Looking at the records below, say how many lines contain "local". Nothing else belongs in the answer.

** Opening MATERIALS PROVIDED block **

(** The whole program at the post-failure stage: the global shadow memory stays
    as it was, and the flags and reports as above. *)
Definition isolated p p' : Prop :=
  shadow (mem (det p')) = shadow (mem (det p)) ∧ same_pre (det p) (det p').
#[local] Instance isolated_preorder : PreOrder isolated.
Proof.
  split; [by intros p; split|]. intros p1 p2 p3 [H1 ?] [H2 ?]. split; [congruence|by etrans].
Qed.
Lemma keeps_anything {S A} (c : M S A) : keeps (λ _ _, True) c.
Proof. intros s. unfold wlp, wpe. by destruct (c s). Qed.
Lemma keeps_on_proc {A} (c : M proc A) : keeps isolated (on_proc c).
Proof. eapply keeps_zoom; [|apply keeps_anything]. by intros p t _. Qed.
Lemma keeps_on_post {A} (c : M (dstate imap iset) A) :
  keeps same_pre c → keeps isolated (on_post c).
Proof. apply keeps_zoom. intros p d Hd. by split. Qed.
#[local] Hint Resolve keeps_update_post : keeps.
Lemma keeps_process_post n buf : keeps same_pre (process_buffer POST_FAILURE n buf).
Proof. unfold process_buffer. keeps_steps. Qed.
#[local] Hint Resolve keeps_on_proc keeps_on_post keeps_process_post : keeps.
#[local] Hint Extern 2 (keeps isolated (modify _)) => apply keeps_modify; intros ?; by split : keeps.
Lemma keeps_post_phase n garbage : keeps isolated (post_phase n garbage).
Proof.
  keeps_steps. intros p. by apply wpe_zoom, wpe_modify.
Qed.

(** ** The flags *)

(** The entry is the call [o], not the return from it. *)
Definition is_call (o : pm_op_t) (op : trace_entry_t) : bool :=
  negb (func_ret op) && bool_decide (operation op = o).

** Closing MATERIALS PROVIDED block **

ANSWER SPACE: 4